Accordingly he disguised his feelings and the alertness with which he waited for an opening to assert his powers of fascination, making himself the while as agreeable and attentive to the astutely meandering peeress as the nature of her society talk permitted.

"Lord Quorn and dear Ulrica seem to have taken quite a fancy to one another," she remarked one afternoon, tactfully leading the way so as to give a wide berth to a plantation of rhododendrons in the midst of which she had reason to suspect the other pair of promenaders was lingering. "Don't you think so, Mr. Gage?"

"Looks like it," answered Peckover with a sardonic curl of the lip.

"You are his great friend. He would naturally confide in you," observed the lady with a pointed invitation to betray the said confidence.

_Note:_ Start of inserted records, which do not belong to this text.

Lemma default_world_held (w : World) l o :
  heap w !! l = Some o ->
  <[fresh (dom (heap w)) := ∅]> (heap w) !! l = Some o.
Proof.
  intros Hl. rewrite lookup_insert_ne; [done|].
  symmetry. by eapply fresh_not_held.
Qed.

(** X20.  Called without options, each of the four entry points works
    on an object of its own: every object of the heap is as before. *)
Theorem default_options_are_fresh
    (url uri : string) (urls : MaybeArray string)
    (baseUris : MaybeArray (option string)) (ext : option string)
    (w : World) (l : loc) (o : gmap string JSValue) :
  heap w !! l = Some o ->
  heap (urlGet url None w).2 !! l = Some o /\
  heap (urlGetObject url None w).2 !! l = Some o /\
  heap (urlGetFirstObject urls None w).2 !! l = Some o /\
  heap (uriGetFirstObject uri baseUris ext None w).2 !! l = Some o.
Proof.
  intros Hl.
  pose proof (default_world_out_of_reach w l o Hl) as Hfar.
  pose proof (default_world_held w l o Hl) as Hheld.
  set (options := fresh (dom (heap w))) in *.
  set (w0 := mkWorld (<[options := ∅]> (heap w)) (log w)) in *.
  split; [|split; [|split]].
  - change (urlGet url None w) with (urlGet url (Some options) w0).
    by rewrite (proj1 (urlGet_frame url options w0 l Hfar)).
  - change (urlGetObject url None w)
      with (urlGetObject url (Some options) w0).
    by rewrite urlGetObject_world, (proj1 (urlGet_frame url options w0 l Hfar)).
  - change (urlGetFirstObject urls None w)
      with (urlGetFirstObject urls (Some options) w0).
    rewrite urlGetFirstObject_loop.
    by rewrite (proj1 (try_in_order_frame _ options _ w0 l Hfar)).
  - change (uriGetFirstObject uri baseUris ext None w)
      with (uriGetFirstObject uri baseUris ext (Some options) w0).
    rewrite uriGetFirstObject_unfold, urlGetFirstObject_loop.
    by rewrite (proj1 (try_in_order_frame _ options _ w0 l Hfar)).
Qed.

End MoreFetcher.

(** ** The further properties at concrete inputs *)

Lemma uriHasProtocol_append_witness :
  uriHasProtocol ("http://example.org/" +:+ "doc.yaml") = true.
Proof.
  apply (uriHasProtocol_append "http://example.org/" "doc.yaml").
  vm_compute. reflexivity.
Defined.

Lemma resolveUri_qualified_ignores_base_witness :
  @resolveUri Demo.collaborators "http://example.org/doc" (Some "/srv/app/")
    None
  = "http://example.org/doc".
Proof.
  apply (proj1 (proj2 (@resolveUri_qualified_ignores_base Demo.collaborators
    "http://example.org/doc" (Some "/srv/app/") None eq_refl))).
Defined.

Lemma resolveUri_qualified_base_witness :
  @resolveUri Demo.collaborators "path/to/file"
    (Some "http://domain.example.com/") (Some ".yaml")
  = "http://domain.example.com/" +:+ "path/to/file" +:+ ".yaml".
Proof.
  apply (proj2 (proj2 (@resolveUri_qualified_base Demo.collaborators
    "path/to/file" "http://domain.example.com/" eq_refl eq_refl))).
  - reflexivity.
  - discriminate.
  - vm_compute. reflexivity.
Defined.

Lemma resolveUri_working_directory_base_witness :
  @resolveUri Demo.collaborators "path/to/file" (Some ("/srv/app" +:+ "/"))
    (Some ".yaml")
  = @resolveUri Demo.collaborators "path/to/file" None (Some ".yaml").
Proof.
  apply (@resolveUri_working_directory_base Demo.collaborators
    "path/to/file" (Some ".yaml")).
  - discriminate.
  - reflexivity.
  - reflexivity.
Defined.

Lemma fileExtension_is_suffix_witness :
  exists stem slashes,
    "path/to/file.yaml"
    = stem +:+ "." +:+ fileExtension (Some "path/to/file.yaml") +:+ slashes /\
    JS.all_chars Path.is_sep slashes = true.
Proof.
  apply (fileExtension_is_suffix "path/to/file.yaml").
  vm_compute. discriminate.
Defined.

Lemma fileExtension_of_suffix_witness :
  fileExtension (Some ("path/to/file" +:+ "." +:+ "yaml")) = "yaml".
Proof.
  apply (fileExtension_of_suffix "path/to/file" "yaml").
  - discriminate.
  - reflexivity.
  - reflexivity.
  - apply NumericFacts.isNaN_true_iff. reflexivity.
Defined.

Lemma fileExtension_ignores_directory_witness :
  fileExtension (Some ("conf.d" +:+ "/" +:+ "schema"))
  = fileExtension (Some "schema").
Proof.
  apply (proj1 (fileExtension_ignores_directory "conf.d" "schema"
    ltac:(discriminate) eq_refl)).
Defined.

Lemma urlGet_absolute_path_witness :
  @urlGet Demo.collaborators "/tmp/_mocha_test_file.yaml" (Some Demo.options)
    Demo.world
  = (Resolved (JString Demo.document),
     mkWorld (heap Demo.world) [ReadFile "/tmp/_mocha_test_file.yaml" ∅]).
Proof.
  exact (@urlGet_absolute_path Demo.collaborators
    "/tmp/_mocha_test_file.yaml" Demo.options Demo.world eq_refl).
Defined.

Lemma urlGetObject_local_path_witness :
  @urlGetObject Demo.collaborators "/tmp/_mocha_test_file.yaml"
    (Some Demo.options) Demo.world
  = (Resolved Demo.decoded,
     mkWorld (heap Demo.world) [ReadFile "/tmp/_mocha_test_file.yaml" ∅]).
Proof.
  exact (@urlGetObject_local_path Demo.collaborators
    "/tmp/_mocha_test_file.yaml" Demo.options Demo.world eq_refl).
Defined.

Lemma urlGetFirstObject_append_witness :
  (@urlGetFirstObject Demo.collaborators
     (IsArray (["/tmp/missing.yaml"] ++ ["/tmp/_mocha_test_file.yaml"]))
     (Some Demo.options) Demo.world).1
  = Resolved Demo.decoded.
Proof.
  rewrite (@urlGetFirstObject_append Demo.collaborators
    ["/tmp/missing.yaml"] ["/tmp/_mocha_test_file.yaml"] Demo.options
    Demo.world ltac:(discriminate)).
  vm_compute. reflexivity.
Defined.

Lemma urlGetFirstObject_local_candidates_witness :
  heap (@urlGetFirstObject Demo.collaborators
          (IsArray ["/tmp/missing.yaml"; "file:///tmp/_mocha_test_file.yaml"])
          (Some Demo.options) Demo.world).2
  = heap Demo.world.
Proof.
  apply (@urlGetFirstObject_local_candidates Demo.collaborators).
  repeat constructor.
Defined.

Lemma urlGetFirstObject_failure_leaves_uri_witness :
  fields_of Demo.options
    (@urlGetFirstObject Demo.collaborators
       (IsArray ["http://example.org/missing.yaml"; "/tmp/missing.yaml"])
       (Some Demo.options) Demo.world).2 !! "uri"
  = Some (JString "http://example.org/missing.yaml").
Proof.
  exact (@urlGetFirstObject_failure_leaves_uri Demo.collaborators
    (IsArray ["http://example.org/missing.yaml"; "/tmp/missing.yaml"])
    Demo.options Demo.world
    (Foreign (JString "ENOENT: /tmp/missing.yaml"))
    (fun _ _ _ => eq_refl) eq_refl).
Defined.

Lemma urlGetFirstObject_uri_reaches_next_read_witness :
  exists received,
    log (@urlGetFirstObject Demo.collaborators
           (IsArray ["http://example.org/missing.yaml"; "/tmp/missing.yaml"])
           (Some Demo.options) Demo.world).2
    = [HttpGet {[ "uri" := JString "http://example.org/missing.yaml" ]};
       ReadFile "/tmp/missing.yaml" received] /\
    received !! "uri" = Some (JString "http://example.org/missing.yaml").
Proof.
  eexists. split.
  - exact (@urlGetFirstObject_uri_reaches_next_read Demo.collaborators
      "http://example.org/missing.yaml" "/tmp/missing.yaml" Demo.options
      Demo.world (HTTPError (mkResponse 404 (JString "Not Found")))
      eq_refl eq_refl eq_refl).
  - vm_compute. reflexivity.
Defined.

Lemma urlGetFirstObject_singleton_witness :
  @urlGetFirstObject Demo.collaborators
    (IsArray ["http://example.org/doc.yaml"]) (Some Demo.options) Demo.world
  = @urlGetObject Demo.collaborators "http://example.org/doc.yaml"
      (Some Demo.options) Demo.world /\
  @urlGetFirstObject Demo.collaborators (IsArray ["file://a b/x"])
    (Some Demo.options) Demo.world
  = (Rejected (Foreign (JString "TypeError: Invalid URL")), Demo.world) /\
  @urlGetObject Demo.collaborators "file://a b/x" (Some Demo.options)
    Demo.world
  = (Rejected (Thrown (JString "TypeError: Invalid URL")), Demo.world).
Proof.
  split; [|split].
  - exact (proj2 (proj2 (@urlGetFirstObject_singleton Demo.collaborators
      "http://example.org/doc.yaml" Demo.options Demo.world)) eq_refl).
  - rewrite (proj1 (@urlGetFirstObject_singleton Demo.collaborators
      "file://a b/x" Demo.options Demo.world)).
    reflexivity.
  - reflexivity.
Defined.

Lemma uriGetFirstObject_single_base_witness :
  @uriGetFirstObject Demo.collaborators "doc" (IsArray [Some "http://example.org/"])
    (Some ".yaml") (Some Demo.options) Demo.world
  = @urlGetObject Demo.collaborators "http://example.org/doc.yaml"
      (Some Demo.options) Demo.world.
Proof.
  exact (proj2 (proj2 (@uriGetFirstObject_single_base Demo.collaborators
    "doc" (Some "http://example.org/") (Some ".yaml") Demo.options
    Demo.world)) eq_refl).
Defined.

Lemma uriGetFirstObject_qualified_witness :
  @uriGetFirstObject Demo.collaborators "http://example.org/missing.yaml"
    (IsArray [Some "/srv/app/"; Some "http://example.org/"]) None
    (Some Demo.options) Demo.world
  = @urlGetFirstObject Demo.collaborators
      (IsArray ["http://example.org/missing.yaml";
                "http://example.org/missing.yaml"])
      (Some Demo.options) Demo.world.
Proof.
  exact (@uriGetFirstObject_qualified Demo.collaborators
    "http://example.org/missing.yaml"
    (IsArray [Some "/srv/app/"; Some "http://example.org/"]) None
    Demo.options Demo.world eq_refl).
Defined.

"Oh, yes. He is very far gone," was the somewhat ill-humoured reply. "No need for him to mention it, so long as I retain my eyesight."

"I am inclined to think," Lady Ormstork observed meditatively, "that the alliance would not be at all a bad thing."

"No?" Peckover, smarting under his confederate's good fortune, would not commit himself to an opinion.

"Don't you think so?" the dowager asked suavely.

"I don't blame old Quorn," Peckover replied, rather crudely. "As to whether Ul—Miss Buffkin might not do better is a matter of opinion."